Other Elements

Full-size elements, if used with great care, can enhance the railway. A brick walkway can provide an attractive transition between the full-size world and a ground-level miniature one. Bricks can sometimes be used as retaining material within the railway if carefully placed and used with appropriate plant material. Poor use of full-size materials will destroy the illusion and condemn your railway to mediocrity.

Wood, especially the weathered variety, seems to blend well with a railway. Wooden retaining walls can often be used to good effect even within the railway scene. Wood in the form of a full-size tree becomes, in essence, invisible. It forms a natural obstacle around which the railroad must negotiate. It is so big that it does not become part of the scale scene, so it is subconsciously removed from it.

Retaining walls appear either outside the railway to hold it up, as with a rock wall, or within the railway to provide changes in elevation. Those outside can be just about anything, as their top edge will provide the defining line between full-size and miniature. Plantings can soften this edge, as can careful use of natural rock. A severe concrete or timber wall will give the most defined edge. On one side of this hard line is the railway and its miniature world. On the other side is unexplored territory, quite possibly containing monsters. Tiny people do not venture over the wall.

Retaining walls within the boundaries of the miniature world should in most instances, themselves be miniature. A wall made of tiny pieces of stone, miniature bricks, or small pieces of wood can be a beautiful thing. It provides great interest by way of changing the elevation of the landscape while suggesting human presence at the same time. A well crafted stone wall retaining the roadbed in an otherwise wild area of the line lends a little surprise to the scene. Even though this is the wilderness, the hand of man is evident.

Care must be taken with building foundations and paved areas, including station platforms. Wood, wonderfully organic and soft, can be used for both applications. In the full size, wood has great weight and mass when used for these purposes. In miniature, this mass is more difficult to create, but it can be done. A building’s foundation must be square and level. It goes into the ground and becomes a part of it. The building sits on top. A poor foundation will destroy the illusion, no matter how fine the building.

Roadways, while an integral part of civilized life, have destroyed the character of many a garden railway. They must be approached with caution and trepidation. A roadway must be thought out logically and must perform a function. It can be a real roadway, allowing access to the remoter parts of the line by full-size caretakers, or it can be illusional. Regardless of its function, it must look the part. A real road is crowned. It is formally lined with curbstones in civilized areas or may have a ditch on either side in more rural settings. Roads must be smooth enough for miniature wagons to negotiate, but not so smooth that they look contrived and artificial.

Asphalt roads are not dead black with bright white painted lines. They are often light grey. Nor are they consistently one color. They have cracks, patches, exposed aggregate, and new and old sections.

Dirt or gravel roads must, like plants, have scale components. Don’t use stones or gravel that is so big it would jar the motor out of a car, were one to drive over it. Rural dirt roads often have tire tracks or wagon ruts in them, difficult things to convincingly model.

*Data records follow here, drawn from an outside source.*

Fixpoint ascii_lower (s : string) : string :=
  match s with
  | EmptyString => EmptyString
  | String c r => String (ascii_lower_char c) (ascii_lower r)
  end.

Definition is_space (c : ascii) : bool :=
  let n := N_of_ascii c in
  ((n =? 32) || ((9 <=? n) && (n <=? 13)) || ((28 <=? n) && (n <=? 31)))%N.

Fixpoint lstrip (s : string) : string :=
  match s with
  | EmptyString => EmptyString
  | String c r => if is_space c then lstrip r else s
  end.

Fixpoint rstrip (s : string) : string :=
  match s with
  | EmptyString => EmptyString
  | String c r =>
      match rstrip r with
      | EmptyString => if is_space c then EmptyString else String c EmptyString
      | r' => String c r'
      end
  end.

(** Agrees with Python on ASCII text; lists and dicts print as [...]. *)
Definition ascii_runtime : PyRuntime := {|
  str_lower := ascii_lower;
  str_strip := fun s => rstrip (lstrip s);
  container_str := fun _ => "..."
|}.

Definition world0 : World := {| cache := ∅; user_events := ∅; trace := [] |}.

Definition jailer_top : list (string * pyval) :=
  [("title", PStr "Jailer");
   ("release_date", PStr "2023-08-10");
   ("vote_average", PFloat (PyFloat "7.8"));
   ("poster_path", PStr "/abc.jpg")].

Definition jailer_payload : pyval :=
  PDict [("results", PList [PDict jailer_top])].

Definition cfg_demo : Config := {|
  BOT_TOKEN := "123:abc"; TMDB_API_KEY := "tk"; OMDB_API_KEY := "ok";
  WEBHOOK_SECRET := "wh_dev"; CACHE_TTL_SECONDS := 900; db := true |}.

Definition env_demo : Env := {|
  now_rl := 0; db_bool := Ret true; now_db := 0; db_insert := Ret tt;
  now_tmdb := 0; tmdb_http := Ret jailer_payload;
  now_omdb := 0; omdb_http := Raise HTTPError; send := Ret tt |}.

Definition upd_demo : Update := {|
  effective_user := Some 7; effective_chat := Some 42;
  message := Some {| text := Some "Jailer" |} |}.

(** The caption the handler sends for [jailer_payload], and the one the
    end-to-end scenario of the spec expects. *)
Definition jailer_caption : string :=
  "🎬 *Jailer* (2023)" +:+ nl +:+ "⭐ 7.8 / 10 (TMDB)".

Definition jailer_caption_spec : string :=
  "Jailer (2023)" +:+ nl +:+ "7.8 / 10 (TMDB)".

Definition jailer_photo : pyval := PStr "https://image.tmdb.org/t/p/w500/abc.jpg".

Definition omdb_payload (poster : string) : pyval :=
  PDict [("Title", PStr "Jailer"); ("Year", PStr "2023");
         ("imdbRating", PStr "7.1"); ("Poster", PStr poster);
         ("Response", PStr "True")].

(** The Primary service is down; the Secondary would match. *)
Definition env_tmdb_down : Env := {|
  now_rl := 0; db_bool := Ret true; now_db := 0; db_insert := Ret tt;
  now_tmdb := 0; tmdb_http := Raise HTTPError;
  now_omdb := 0; omdb_http := Ret (omdb_payload "https://img.example/j.jpg");
  send := Ret tt |}.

Roads curve gently, especially those in less urban areas. Right-angle corners need to be there for a reason, so be careful. A road goes somewhere, usually by the most direct route.

Roads and paths can be defined by fences, ditches, telephone lines, waterways, or adjacent railways. Each of these elements will lend a certain look to the road, or make a subtle suggestion about it. Use these elements with care. None should dominate the landscape. In the real world, the landscape is all encompassing, all devouring, and so it should be with the miniature world as well.

Miniature figures should be used only with the greatest of reluctance and restraint. Few things look more unnatural than a crowded station platform populated with inert, lifeless mannikins, standing on their little plastic puddles and staring stupidly into space, as the moving, dynamic train pulls in. And the worst paradox in model railroading is seeing a train roll past a man who, though frozen in place, is running furiously to catch it!

Humanity’s presence should be suggested, not shouted. A single figure or two, always in a passive pose, is all that’s necessary. An open door, a bench with a newspaper on it, an empty rocker next to a sleeping cat, a bicycle leaning against a wall—these things let you know that there are people about, but they are just out of sight.

More figures can be used in coaches, though. Ironically, a train of empty coaches looks as unnatural as a full station platform. You don’t have to pack every seat, but group people logically. Family units always make sense, as do loners. Couples and small groups will sit near one another, leaving a gap of several seats between them and the next group. Figures in trains are often seen through windows. This adds an air of mystery and obscures the fact that everyone inside is dead as stones.

Caricature figures often read better in a garden railway setting than finescale ones. They somehow seem more plausible. A clunky carved-wood figure will often have more life and character about it than a precisely made plastic one. Figures should not be shiny, nor should they be dressed in real, full-size bits of fabric. These things both look unnatural.